===== Data to use
(** C5, as the code has it.  The form looks at [date_of_birth] only to see
    that it is filled in.  When it is empty the submit is rejected before
    any request is made.  When the four required fields are filled in, the
    date is stored as typed, whatever it is: by a create (under an unused
    identifier) in the new document, by an edit in the document edited. *)
Theorem date_of_birth_only_required js formData clk st :
  (truthy (Some (ClientFormPage.date_of_birth formData)) = false →
   ∀ isEditMode clientId,
     ClientFormPage.handleSubmit (fetch_app js) isEditMode clientId formData (clk, st)
     = (Returned
          (ClientFormPage.Submitted
             (Some "Required fields are missing (First Name, Last Name, DOB, Status).")
             None None),
        (clk, st)))
  ∧ (ClientFormPage.required_missing formData = false →
     (Server.find (Server.createId js (Server.clients st)) (Server.clients st) = None →
      ∃ page w c,
        ClientFormPage.handleSubmit (fetch_app js) false "" formData (clk, st)
        = (Returned page, w)
        ∧ ClientFormPage.formError page = None
        ∧ Server.clients (snd w) = (Server.clients st ++ [c])%list
        ∧ attrs c !! "date_of_birth" = Some (ClientFormPage.date_of_birth formData))
     ∧ (∀ clientId c,
          Server.find clientId (Server.clients st) = Some c →
          ∃ page w c',
            ClientFormPage.handleSubmit (fetch_app js) true clientId formData (clk, st)
            = (Returned page, w)
            ∧ ClientFormPage.formError page = None
            ∧ get js clientId (snd w) = Returned (Some (JClient c'))
            ∧ attrs c' !! "date_of_birth" = Some (ClientFormPage.date_of_birth formData))).
Proof.
  split.
  - intros Hdob isEditMode clientId. apply handleSubmit_missing.
    unfold ClientFormPage.required_missing. rewrite Hdob. simpl.
    by rewrite !orb_true_r.
  - intros Hreq. split.
    + intros Hfresh. rewrite (handleSubmit_create js "" formData clk st Hreq Hfresh).
      eexists _, _, _. split; [reflexivity|]. split; [reflexivity|].
      split; [reflexivity|]. cbn [attrs]. by apply spread_date_of_birth.
    + intros clientId c Hc.
      rewrite (handleSubmit_edit js clientId formData clk st c Hreq Hc).
      eexists _, _, _. split; [reflexivity|]. split; [reflexivity|]. cbn [snd].
      unfold get. erewrite get_found by (simpl; by apply find_find_assign).
      split; [reflexivity|]. cbn [attrs].
      rewrite (assign_lookup (attrs c)). by rewrite spread_date_of_birth.
Qed.

Lemma date_of_birth_only_required_witness :
  let clk := Sample.shows ["2026-11-02T08:00:00.000Z"; "2026-11-02T08:00:00.000Z"] in
  let st := Sample.serving [] in
  ClientFormPage.handleSubmit (fetch_app Sample.js) false "" (Sample.john "") (clk, st)
  = (Returned
       (ClientFormPage.Submitted
          (Some "Required fields are missing (First Name, Last Name, DOB, Status).")
          None None),
     (clk, st))
  ∧ (∃ page w c,
       ClientFormPage.handleSubmit (fetch_app Sample.js) false "" (Sample.john "1990-03-15") (clk, st)
       = (Returned page, w)
       ∧ ClientFormPage.formError page = None
       ∧ Server.clients (snd w) = [Sample.jane; c]
       ∧ attrs c !! "date_of_birth" = Some (VStr "1990-03-15"))
  ∧ (∃ page w c',
       ClientFormPage.handleSubmit (fetch_app Sample.js) true (id Sample.jane)
         (Sample.john "1990-03-15") (clk, st)
       = (Returned page, w)
       ∧ ClientFormPage.formError page = None
       ∧ get Sample.js (id Sample.jane) (snd w) = Returned (Some (JClient c'))
       ∧ attrs c' !! "date_of_birth" = Some (VStr "1990-03-15")).
Proof.
  intros clk st. split; [|split].
  - destruct (date_of_birth_only_required Sample.js (Sample.john "") clk st) as [Hempty _].
    apply Hempty. reflexivity.
  - destruct (date_of_birth_only_required Sample.js (Sample.john "1990-03-15") clk st)
      as [_ Hfilled].
    destruct (Hfilled eq_refl) as [Hcreate _]. apply Hcreate. reflexivity.
  - destruct (date_of_birth_only_required Sample.js (Sample.john "1990-03-15") clk st)
      as [_ Hfilled].
    destruct (Hfilled eq_refl) as [_ Hedit]. apply (Hedit (id Sample.jane) Sample.jane).
    reflexivity.
Defined.

(** C5, as stated, fails: on 2 November 2026 the form creates John with a
    date of birth in 2999, and again with one in 1800 (an age of 226); both
    are accepted and stored. *)
Lemma future_date_of_birth_is_stored :
  let today := "2026-11-02T08:00:00.000Z" in
  let clk := Sample.shows [today; today] in
  let st := Sample.serving [] in
  let stored (date_of_birth : string) :=
    ∃ w c,
      ClientFormPage.handleSubmit (fetch_app Sample.js) false ""
        (Sample.john date_of_birth) (clk, st)
      = (Returned
           (ClientFormPage.Submitted None (Some "Client created successfully! ID: client-1")
              (Some "/")), w)
      ∧ Server.clients (snd w) = [Sample.jane; c]
      ∧ attrs c !! "date_of_birth" = Some (VStr date_of_birth) in
  (Spec.in_future today "2999-01-01" = true ∧ stored "2999-01-01")
  ∧ (Spec.age today "1800-01-01" = Some 226 ∧ stored "1800-01-01").
Proof.
  intros today clk st stored. split; (split; [reflexivity|]).
  - eexists _, _. rewrite handleSubmit_create by reflexivity.
    split; [reflexivity|]. split; reflexivity.
  - eexists _, _. rewrite handleSubmit_create by reflexivity.
    split; [reflexivity|]. split; reflexivity.
Qed.

(** ** Email *)

Lemma find_assign_keeps_others clientId source cs (other : client) :
  other ∈ cs → id other ≠ clientId → other ∈ Server.find_assign clientId source cs.
Proof.
  intros Hin Hne. induction cs as [|c cs IH]; simpl; [done|].
  apply elem_of_cons in Hin as [->|Hin].
  - rewrite bool_decide_eq_false_2 by done. apply elem_of_cons. by left.
  - case_bool_decide; apply elem_of_cons; right; [done|by apply IH].
Qed.

Lemma createClient_fresh js (data : obj) st :
  data !! "id" = None →
  Server.find (Server.createId js (Server.clients st)) (Server.clients st) = None →
  createClient (fetch_app js) data st
  = (Returned (JClient (Client (Server.createId js (Server.clients st)) data)),
     Server.State
       (Server.clients st ++ [Client (Server.createId js (Server.clients st)) data])
       (Server.time st)).
Proof.
  intros Hid Hfresh. unfold createClient, try_catch, await, fetch_app.
  by rewrite (post_fresh js data st Hid Hfresh).
Qed.

Lemma updateClient_found js clientId (data : obj) st c :
  data !! "id" = None →
  Server.find clientId (Server.clients st) = Some c →
  updateClient (fetch_app js) clientId data st
  = (Returned (JClient (Client (id c) (assign (attrs c) data))),
     Server.State (Server.find_assign clientId data (Server.clients st)) (Server.time st)).
Proof.
  intros Hid Hc. unfold updateClient, try_catch, await, fetch_app.
  by rewrite (patch_found js clientId data st c Hid Hc).
Qed.

(** C6, as the code has it.  Neither the form, nor api.js, nor server.js
    compares emails.  Let the store hold a client [other] whose email is the
    non-empty email of the data sent.  [createClient] still returns the new
    client, stored next to [other] under another identifier and with the
    same email; and [updateClient] on any other client of the store still
    returns that client with the email written into it, [other] staying in
    the store as it is. *)
Theorem email_is_not_compared js st (data : obj) (other : client) :
  other ∈ Server.clients st →
  truthy (data !! "email") = true →
  attrs other !! "email" = data !! "email" →
  data !! "id" = None →
  (Server.find (Server.createId js (Server.clients st)) (Server.clients st) = None →
   ∃ c st',
     createClient (fetch_app js) data st = (Returned (JClient c), st')
     ∧ Server.clients st' = (Server.clients st ++ [c])%list
     ∧ id c ≠ id other
     ∧ attrs c !! "email" = attrs other !! "email")
  ∧ (∀ clientId c0,
       Server.find clientId (Server.clients st) = Some c0 →
       id other ≠ clientId →
       ∃ c' st',
         updateClient (fetch_app js) clientId data st = (Returned (JClient c'), st')
         ∧ get js clientId st' = Returned (Some (JClient c'))
         ∧ attrs c' !! "email" = attrs other !! "email"
         ∧ other ∈ Server.clients st').
Proof.
  intros Hother Hemail Hsame Hid. split.
  - intros Hfresh. rewrite (createClient_fresh js data st Hid Hfresh).
    eexists _, _. split; [reflexivity|]. split; [reflexivity|]. cbn [id attrs].
    split; [|done]. intros Heq. apply find_absent_ids in Hfresh. apply Hfresh.
    rewrite Heq. apply list_elem_of_fmap. by exists other.
  - intros clientId c0 Hc0 Hne. rewrite (updateClient_found js clientId data st c0 Hid Hc0).
    eexists _, _. split; [reflexivity|].
    unfold get. erewrite get_found by (simpl; by apply find_find_assign).
    rewrite (find_id _ _ _ Hc0). split; [reflexivity|]. cbn [attrs Server.clients].
    split; [|by apply find_assign_keeps_others].
    rewrite assign_lookup, Hsame. destruct (data !! "email"); [done|discriminate Hemail].
Qed.

Lemma email_is_not_compared_witness :
  let st := Server.State [Sample.jane; Sample.john_client] (Sample.shows []) in
  (∃ c st',
     createClient (fetch_app Sample.js) Sample.john_data st = (Returned (JClient c), st')
     ∧ Server.clients st' = [Sample.jane; Sample.john_client; c]
     ∧ id c ≠ id Sample.john_client
     ∧ attrs c !! "email" = attrs Sample.john_client !! "email")
  ∧ (∃ c' st',
       updateClient (fetch_app Sample.js) (id Sample.jane) Sample.john_data st
       = (Returned (JClient c'), st')
       ∧ get Sample.js (id Sample.jane) st' = Returned (Some (JClient c'))
       ∧ attrs c' !! "email" = attrs Sample.john_client !! "email"
       ∧ Sample.john_client ∈ Server.clients st').
Proof.
  intros st.
  assert (Hother : Sample.john_client ∈ Server.clients st)
    by (right; left).
  destruct (email_is_not_compared Sample.js st Sample.john_data Sample.john_client
              Hother eq_refl eq_refl eq_refl) as [Hcreate Hupdate].
  split.
  - apply Hcreate. reflexivity.
  - apply (Hupdate (id Sample.jane) Sample.jane); [reflexivity|].
    vm_compute. discriminate.
Defined.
==========
Exercise requirements
Look for the word "await" in the data, then return every line that contains it.

Solution for this problem
  intros Hid Hfresh. unfold createClient, try_catch, await, fetch_app.
  intros Hid Hc. unfold updateClient, try_catch, await, fetch_app.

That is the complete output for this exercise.